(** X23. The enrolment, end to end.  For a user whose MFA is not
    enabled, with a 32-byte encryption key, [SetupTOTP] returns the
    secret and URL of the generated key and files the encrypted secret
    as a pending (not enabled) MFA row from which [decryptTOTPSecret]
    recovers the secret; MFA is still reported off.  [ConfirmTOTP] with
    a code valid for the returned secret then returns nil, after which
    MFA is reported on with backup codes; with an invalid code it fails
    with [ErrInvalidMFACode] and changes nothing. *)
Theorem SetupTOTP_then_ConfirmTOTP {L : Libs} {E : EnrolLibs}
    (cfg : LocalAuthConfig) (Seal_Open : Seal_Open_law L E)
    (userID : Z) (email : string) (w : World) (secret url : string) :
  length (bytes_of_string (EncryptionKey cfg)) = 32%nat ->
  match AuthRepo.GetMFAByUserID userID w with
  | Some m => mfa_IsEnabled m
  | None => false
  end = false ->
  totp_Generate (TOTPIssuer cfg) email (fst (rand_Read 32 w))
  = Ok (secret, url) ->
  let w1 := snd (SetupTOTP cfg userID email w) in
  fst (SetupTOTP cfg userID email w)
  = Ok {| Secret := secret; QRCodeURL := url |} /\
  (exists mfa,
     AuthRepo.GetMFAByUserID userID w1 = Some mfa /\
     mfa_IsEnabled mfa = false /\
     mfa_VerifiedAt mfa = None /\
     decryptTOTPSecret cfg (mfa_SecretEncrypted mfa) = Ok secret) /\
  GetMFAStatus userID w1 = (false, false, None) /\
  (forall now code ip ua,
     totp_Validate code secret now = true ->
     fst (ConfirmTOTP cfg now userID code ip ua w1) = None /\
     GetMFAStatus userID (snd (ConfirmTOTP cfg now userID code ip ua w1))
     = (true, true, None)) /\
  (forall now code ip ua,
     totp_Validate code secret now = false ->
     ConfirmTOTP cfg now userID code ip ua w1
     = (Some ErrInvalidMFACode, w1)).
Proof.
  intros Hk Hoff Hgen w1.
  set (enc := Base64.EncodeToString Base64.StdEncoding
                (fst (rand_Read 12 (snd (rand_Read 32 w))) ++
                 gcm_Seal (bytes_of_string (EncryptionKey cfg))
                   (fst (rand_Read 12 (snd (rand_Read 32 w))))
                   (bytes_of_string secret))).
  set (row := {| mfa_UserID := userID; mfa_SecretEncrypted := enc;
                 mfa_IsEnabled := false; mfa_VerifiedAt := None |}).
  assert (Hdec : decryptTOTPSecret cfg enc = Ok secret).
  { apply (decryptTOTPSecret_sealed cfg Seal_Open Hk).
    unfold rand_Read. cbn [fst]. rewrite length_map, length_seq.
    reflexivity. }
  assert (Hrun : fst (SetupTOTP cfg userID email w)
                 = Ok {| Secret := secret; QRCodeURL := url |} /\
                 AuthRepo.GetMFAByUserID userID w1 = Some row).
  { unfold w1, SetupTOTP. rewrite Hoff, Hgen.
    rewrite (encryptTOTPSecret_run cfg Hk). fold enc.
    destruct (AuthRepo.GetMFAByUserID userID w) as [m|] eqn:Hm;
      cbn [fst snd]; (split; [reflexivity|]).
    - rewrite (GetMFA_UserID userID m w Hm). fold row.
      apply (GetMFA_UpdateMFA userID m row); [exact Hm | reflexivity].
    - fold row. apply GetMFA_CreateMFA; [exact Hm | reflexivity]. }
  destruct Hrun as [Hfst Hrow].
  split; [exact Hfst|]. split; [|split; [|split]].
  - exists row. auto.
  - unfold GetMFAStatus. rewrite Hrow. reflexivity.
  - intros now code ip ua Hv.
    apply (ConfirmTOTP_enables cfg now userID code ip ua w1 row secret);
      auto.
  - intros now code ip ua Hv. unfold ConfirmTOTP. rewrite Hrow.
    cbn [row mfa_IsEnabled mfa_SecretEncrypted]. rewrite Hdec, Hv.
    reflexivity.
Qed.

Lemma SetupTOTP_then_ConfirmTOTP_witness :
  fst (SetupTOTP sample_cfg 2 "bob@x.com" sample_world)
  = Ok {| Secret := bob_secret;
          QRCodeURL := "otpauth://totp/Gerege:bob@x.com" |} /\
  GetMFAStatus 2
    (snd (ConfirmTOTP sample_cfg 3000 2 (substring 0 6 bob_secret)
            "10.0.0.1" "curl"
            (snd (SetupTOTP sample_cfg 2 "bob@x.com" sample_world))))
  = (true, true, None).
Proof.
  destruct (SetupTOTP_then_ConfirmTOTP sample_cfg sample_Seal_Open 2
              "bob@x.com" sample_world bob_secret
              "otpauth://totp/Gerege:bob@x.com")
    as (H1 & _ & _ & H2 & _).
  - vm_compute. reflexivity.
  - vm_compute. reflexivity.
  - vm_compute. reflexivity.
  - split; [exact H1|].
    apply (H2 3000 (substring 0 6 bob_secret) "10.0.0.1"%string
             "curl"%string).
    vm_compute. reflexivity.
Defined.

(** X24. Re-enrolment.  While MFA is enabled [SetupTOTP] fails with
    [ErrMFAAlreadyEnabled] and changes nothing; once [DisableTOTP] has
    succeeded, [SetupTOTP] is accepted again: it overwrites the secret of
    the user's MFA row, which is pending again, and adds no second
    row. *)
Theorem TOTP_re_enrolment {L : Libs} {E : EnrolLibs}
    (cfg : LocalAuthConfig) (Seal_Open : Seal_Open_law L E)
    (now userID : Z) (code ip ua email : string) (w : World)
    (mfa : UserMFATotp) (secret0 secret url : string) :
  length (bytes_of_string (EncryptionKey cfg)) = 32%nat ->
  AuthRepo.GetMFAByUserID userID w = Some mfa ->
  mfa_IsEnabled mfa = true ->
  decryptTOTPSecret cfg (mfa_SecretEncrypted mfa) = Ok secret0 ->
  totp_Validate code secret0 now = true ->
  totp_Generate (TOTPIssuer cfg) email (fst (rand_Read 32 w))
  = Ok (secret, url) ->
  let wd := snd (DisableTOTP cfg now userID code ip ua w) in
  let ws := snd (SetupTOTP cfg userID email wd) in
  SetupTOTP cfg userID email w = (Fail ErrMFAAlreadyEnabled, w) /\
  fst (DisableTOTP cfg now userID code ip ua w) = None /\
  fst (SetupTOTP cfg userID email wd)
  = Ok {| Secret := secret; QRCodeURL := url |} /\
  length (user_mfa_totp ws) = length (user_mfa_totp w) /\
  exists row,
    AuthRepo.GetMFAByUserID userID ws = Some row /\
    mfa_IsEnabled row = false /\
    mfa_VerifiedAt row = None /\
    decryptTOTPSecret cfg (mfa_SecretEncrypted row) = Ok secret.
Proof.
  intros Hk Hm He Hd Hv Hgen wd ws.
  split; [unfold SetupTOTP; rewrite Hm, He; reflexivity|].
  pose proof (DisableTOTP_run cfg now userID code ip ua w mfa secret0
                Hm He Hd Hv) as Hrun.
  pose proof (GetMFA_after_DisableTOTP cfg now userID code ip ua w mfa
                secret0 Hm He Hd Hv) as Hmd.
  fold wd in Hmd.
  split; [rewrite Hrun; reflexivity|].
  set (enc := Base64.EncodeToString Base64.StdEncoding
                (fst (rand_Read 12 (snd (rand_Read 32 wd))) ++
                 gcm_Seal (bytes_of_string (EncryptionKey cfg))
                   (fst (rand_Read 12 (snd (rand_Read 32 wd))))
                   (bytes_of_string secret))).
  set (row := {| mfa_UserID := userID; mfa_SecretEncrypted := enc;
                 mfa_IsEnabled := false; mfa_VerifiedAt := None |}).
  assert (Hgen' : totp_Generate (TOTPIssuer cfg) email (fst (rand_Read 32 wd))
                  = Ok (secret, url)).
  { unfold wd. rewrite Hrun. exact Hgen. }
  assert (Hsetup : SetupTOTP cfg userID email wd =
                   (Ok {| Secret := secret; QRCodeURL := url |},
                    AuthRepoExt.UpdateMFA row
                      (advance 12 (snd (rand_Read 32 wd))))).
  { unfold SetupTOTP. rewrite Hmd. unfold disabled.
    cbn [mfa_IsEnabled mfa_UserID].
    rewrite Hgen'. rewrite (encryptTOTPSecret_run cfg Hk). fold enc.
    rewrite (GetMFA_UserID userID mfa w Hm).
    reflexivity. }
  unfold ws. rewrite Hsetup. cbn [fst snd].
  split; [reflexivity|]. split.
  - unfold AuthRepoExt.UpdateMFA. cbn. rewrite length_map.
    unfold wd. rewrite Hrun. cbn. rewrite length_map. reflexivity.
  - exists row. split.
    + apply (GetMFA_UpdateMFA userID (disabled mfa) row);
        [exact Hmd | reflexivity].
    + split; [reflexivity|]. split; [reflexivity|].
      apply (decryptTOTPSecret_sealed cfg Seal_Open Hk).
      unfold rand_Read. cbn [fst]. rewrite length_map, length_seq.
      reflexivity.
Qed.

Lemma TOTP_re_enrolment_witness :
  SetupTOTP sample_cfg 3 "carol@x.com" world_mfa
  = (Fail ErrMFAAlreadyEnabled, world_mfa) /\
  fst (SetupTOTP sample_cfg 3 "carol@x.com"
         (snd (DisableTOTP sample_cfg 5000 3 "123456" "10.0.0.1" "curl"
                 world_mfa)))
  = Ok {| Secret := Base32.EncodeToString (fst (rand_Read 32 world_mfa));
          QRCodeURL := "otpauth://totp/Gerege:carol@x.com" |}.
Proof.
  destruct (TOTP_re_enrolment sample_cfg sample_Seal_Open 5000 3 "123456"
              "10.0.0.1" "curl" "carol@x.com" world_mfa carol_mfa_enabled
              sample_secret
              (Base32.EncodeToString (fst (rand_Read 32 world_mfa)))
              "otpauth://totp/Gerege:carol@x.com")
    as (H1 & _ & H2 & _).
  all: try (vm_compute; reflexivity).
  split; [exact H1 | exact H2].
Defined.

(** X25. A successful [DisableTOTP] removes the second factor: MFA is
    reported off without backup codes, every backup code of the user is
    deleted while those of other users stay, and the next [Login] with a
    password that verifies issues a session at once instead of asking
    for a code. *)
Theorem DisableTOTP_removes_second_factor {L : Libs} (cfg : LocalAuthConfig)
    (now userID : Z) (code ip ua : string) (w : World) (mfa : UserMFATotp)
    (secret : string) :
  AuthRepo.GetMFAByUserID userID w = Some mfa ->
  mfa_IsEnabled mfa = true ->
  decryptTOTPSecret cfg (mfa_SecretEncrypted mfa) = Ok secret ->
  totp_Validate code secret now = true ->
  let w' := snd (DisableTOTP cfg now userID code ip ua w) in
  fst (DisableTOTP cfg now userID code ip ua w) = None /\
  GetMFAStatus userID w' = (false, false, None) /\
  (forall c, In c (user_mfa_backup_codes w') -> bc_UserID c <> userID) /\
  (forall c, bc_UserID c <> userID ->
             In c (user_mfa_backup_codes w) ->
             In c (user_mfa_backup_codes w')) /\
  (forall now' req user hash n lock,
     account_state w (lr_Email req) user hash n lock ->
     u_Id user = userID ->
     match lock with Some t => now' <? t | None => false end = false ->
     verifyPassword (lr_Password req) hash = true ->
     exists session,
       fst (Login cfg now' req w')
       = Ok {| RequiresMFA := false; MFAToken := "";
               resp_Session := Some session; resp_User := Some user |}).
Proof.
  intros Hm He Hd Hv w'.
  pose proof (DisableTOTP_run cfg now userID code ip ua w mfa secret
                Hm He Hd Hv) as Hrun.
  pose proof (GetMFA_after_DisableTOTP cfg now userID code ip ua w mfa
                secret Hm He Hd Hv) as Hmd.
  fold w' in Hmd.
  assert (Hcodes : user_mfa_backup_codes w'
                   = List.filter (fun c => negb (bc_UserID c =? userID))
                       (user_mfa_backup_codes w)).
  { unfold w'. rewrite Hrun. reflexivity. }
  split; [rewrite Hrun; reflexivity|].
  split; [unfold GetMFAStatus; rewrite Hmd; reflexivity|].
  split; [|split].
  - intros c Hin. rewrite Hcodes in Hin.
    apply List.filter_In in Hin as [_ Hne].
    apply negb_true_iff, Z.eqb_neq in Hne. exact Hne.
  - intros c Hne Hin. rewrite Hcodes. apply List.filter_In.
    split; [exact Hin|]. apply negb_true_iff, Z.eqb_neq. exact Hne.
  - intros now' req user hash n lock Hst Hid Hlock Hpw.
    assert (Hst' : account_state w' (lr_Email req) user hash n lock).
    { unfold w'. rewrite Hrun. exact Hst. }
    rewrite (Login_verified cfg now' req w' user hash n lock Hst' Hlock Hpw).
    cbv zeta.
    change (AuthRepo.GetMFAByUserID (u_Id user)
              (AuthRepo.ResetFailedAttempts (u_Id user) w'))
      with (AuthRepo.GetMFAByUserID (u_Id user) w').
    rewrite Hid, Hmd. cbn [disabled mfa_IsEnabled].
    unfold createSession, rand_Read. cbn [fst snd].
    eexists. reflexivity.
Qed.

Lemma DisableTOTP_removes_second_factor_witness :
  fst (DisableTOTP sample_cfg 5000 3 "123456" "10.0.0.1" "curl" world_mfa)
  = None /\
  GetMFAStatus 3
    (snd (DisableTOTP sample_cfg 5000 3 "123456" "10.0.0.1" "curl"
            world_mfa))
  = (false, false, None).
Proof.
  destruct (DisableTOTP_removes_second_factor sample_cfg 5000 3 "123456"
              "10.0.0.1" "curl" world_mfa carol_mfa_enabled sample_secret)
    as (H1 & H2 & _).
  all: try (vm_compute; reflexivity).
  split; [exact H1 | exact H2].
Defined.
__________
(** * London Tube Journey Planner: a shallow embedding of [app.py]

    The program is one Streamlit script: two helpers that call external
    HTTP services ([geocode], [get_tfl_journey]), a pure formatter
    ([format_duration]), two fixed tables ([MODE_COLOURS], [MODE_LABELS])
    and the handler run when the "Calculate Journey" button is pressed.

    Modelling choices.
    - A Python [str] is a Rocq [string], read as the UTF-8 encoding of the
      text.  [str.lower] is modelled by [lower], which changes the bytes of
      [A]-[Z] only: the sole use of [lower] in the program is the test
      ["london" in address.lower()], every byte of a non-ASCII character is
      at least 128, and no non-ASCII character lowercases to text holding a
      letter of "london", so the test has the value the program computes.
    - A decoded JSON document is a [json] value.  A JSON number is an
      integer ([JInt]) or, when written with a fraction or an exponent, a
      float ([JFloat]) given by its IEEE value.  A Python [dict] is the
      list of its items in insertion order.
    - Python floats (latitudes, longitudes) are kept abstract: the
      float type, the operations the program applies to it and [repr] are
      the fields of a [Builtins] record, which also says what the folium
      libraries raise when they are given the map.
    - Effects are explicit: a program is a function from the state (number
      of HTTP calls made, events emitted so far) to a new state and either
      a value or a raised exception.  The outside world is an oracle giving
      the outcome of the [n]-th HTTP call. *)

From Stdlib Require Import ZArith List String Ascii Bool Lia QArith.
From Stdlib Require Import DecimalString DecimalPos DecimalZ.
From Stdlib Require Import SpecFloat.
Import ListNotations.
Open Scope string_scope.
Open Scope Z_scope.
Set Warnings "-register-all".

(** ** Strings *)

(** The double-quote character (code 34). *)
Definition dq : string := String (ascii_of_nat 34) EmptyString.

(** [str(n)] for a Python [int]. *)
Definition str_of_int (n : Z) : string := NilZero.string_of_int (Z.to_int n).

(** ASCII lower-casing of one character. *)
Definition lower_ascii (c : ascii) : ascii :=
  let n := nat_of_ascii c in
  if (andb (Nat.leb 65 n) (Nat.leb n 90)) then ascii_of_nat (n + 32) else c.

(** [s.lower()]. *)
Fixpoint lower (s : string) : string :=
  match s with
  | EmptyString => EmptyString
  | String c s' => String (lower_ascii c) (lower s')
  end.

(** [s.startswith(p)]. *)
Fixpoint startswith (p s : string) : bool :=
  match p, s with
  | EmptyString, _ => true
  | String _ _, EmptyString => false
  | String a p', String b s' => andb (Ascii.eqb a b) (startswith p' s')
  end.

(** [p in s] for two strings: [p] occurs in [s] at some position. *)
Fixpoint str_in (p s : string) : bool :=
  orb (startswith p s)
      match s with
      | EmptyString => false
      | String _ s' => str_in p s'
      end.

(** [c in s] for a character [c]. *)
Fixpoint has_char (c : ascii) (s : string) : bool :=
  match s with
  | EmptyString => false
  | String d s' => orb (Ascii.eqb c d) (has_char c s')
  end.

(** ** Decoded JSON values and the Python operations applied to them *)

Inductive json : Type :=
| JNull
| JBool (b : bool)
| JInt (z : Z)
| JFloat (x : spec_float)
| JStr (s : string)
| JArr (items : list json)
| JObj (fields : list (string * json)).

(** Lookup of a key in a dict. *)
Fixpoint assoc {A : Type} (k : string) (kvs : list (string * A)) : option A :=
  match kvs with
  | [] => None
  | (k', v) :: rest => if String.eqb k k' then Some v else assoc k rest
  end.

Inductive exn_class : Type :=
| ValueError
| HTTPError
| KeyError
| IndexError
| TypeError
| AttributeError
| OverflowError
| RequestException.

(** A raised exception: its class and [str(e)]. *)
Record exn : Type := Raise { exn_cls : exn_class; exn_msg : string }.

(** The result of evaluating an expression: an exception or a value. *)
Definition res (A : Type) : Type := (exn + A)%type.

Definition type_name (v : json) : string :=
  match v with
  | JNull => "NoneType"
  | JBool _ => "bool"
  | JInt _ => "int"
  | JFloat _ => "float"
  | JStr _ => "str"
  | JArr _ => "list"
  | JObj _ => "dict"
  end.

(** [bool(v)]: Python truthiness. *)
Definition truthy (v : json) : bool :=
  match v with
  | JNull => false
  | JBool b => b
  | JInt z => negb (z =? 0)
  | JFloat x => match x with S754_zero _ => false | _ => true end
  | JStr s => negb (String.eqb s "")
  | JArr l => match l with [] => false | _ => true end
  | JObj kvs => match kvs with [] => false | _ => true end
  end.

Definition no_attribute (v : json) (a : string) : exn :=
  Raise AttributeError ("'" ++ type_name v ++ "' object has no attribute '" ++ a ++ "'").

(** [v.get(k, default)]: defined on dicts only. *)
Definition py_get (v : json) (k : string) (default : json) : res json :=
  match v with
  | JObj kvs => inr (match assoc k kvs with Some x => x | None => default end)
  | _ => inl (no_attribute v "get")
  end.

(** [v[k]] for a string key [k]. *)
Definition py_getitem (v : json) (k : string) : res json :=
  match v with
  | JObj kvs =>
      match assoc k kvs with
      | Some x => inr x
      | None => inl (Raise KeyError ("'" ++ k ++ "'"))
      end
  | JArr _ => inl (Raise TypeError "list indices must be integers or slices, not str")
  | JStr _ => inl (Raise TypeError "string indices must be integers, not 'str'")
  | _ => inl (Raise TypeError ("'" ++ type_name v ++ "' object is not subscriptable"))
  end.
__________
PROMPT:
Among the entries above, the line containing "GetMFAStatus userID w'", the line containing "c =? userID))", and all lines between them are to be restated word for word; nothing else belongs in the reply.

TASK ANSWER:
  GetMFAStatus userID w' = (false, false, None) /\
  (forall c, In c (user_mfa_backup_codes w') -> bc_UserID c <> userID) /\
  (forall c, bc_UserID c <> userID ->
             In c (user_mfa_backup_codes w) ->
             In c (user_mfa_backup_codes w')) /\
  (forall now' req user hash n lock,
     account_state w (lr_Email req) user hash n lock ->
     u_Id user = userID ->
     match lock with Some t => now' <? t | None => false end = false ->
     verifyPassword (lr_Password req) hash = true ->
     exists session,
       fst (Login cfg now' req w')
       = Ok {| RequiresMFA := false; MFAToken := "";
               resp_Session := Some session; resp_User := Some user |}).
Proof.
  intros Hm He Hd Hv w'.
  pose proof (DisableTOTP_run cfg now userID code ip ua w mfa secret
                Hm He Hd Hv) as Hrun.
  pose proof (GetMFA_after_DisableTOTP cfg now userID code ip ua w mfa
                secret Hm He Hd Hv) as Hmd.
  fold w' in Hmd.
  assert (Hcodes : user_mfa_backup_codes w'
                   = List.filter (fun c => negb (bc_UserID c =? userID))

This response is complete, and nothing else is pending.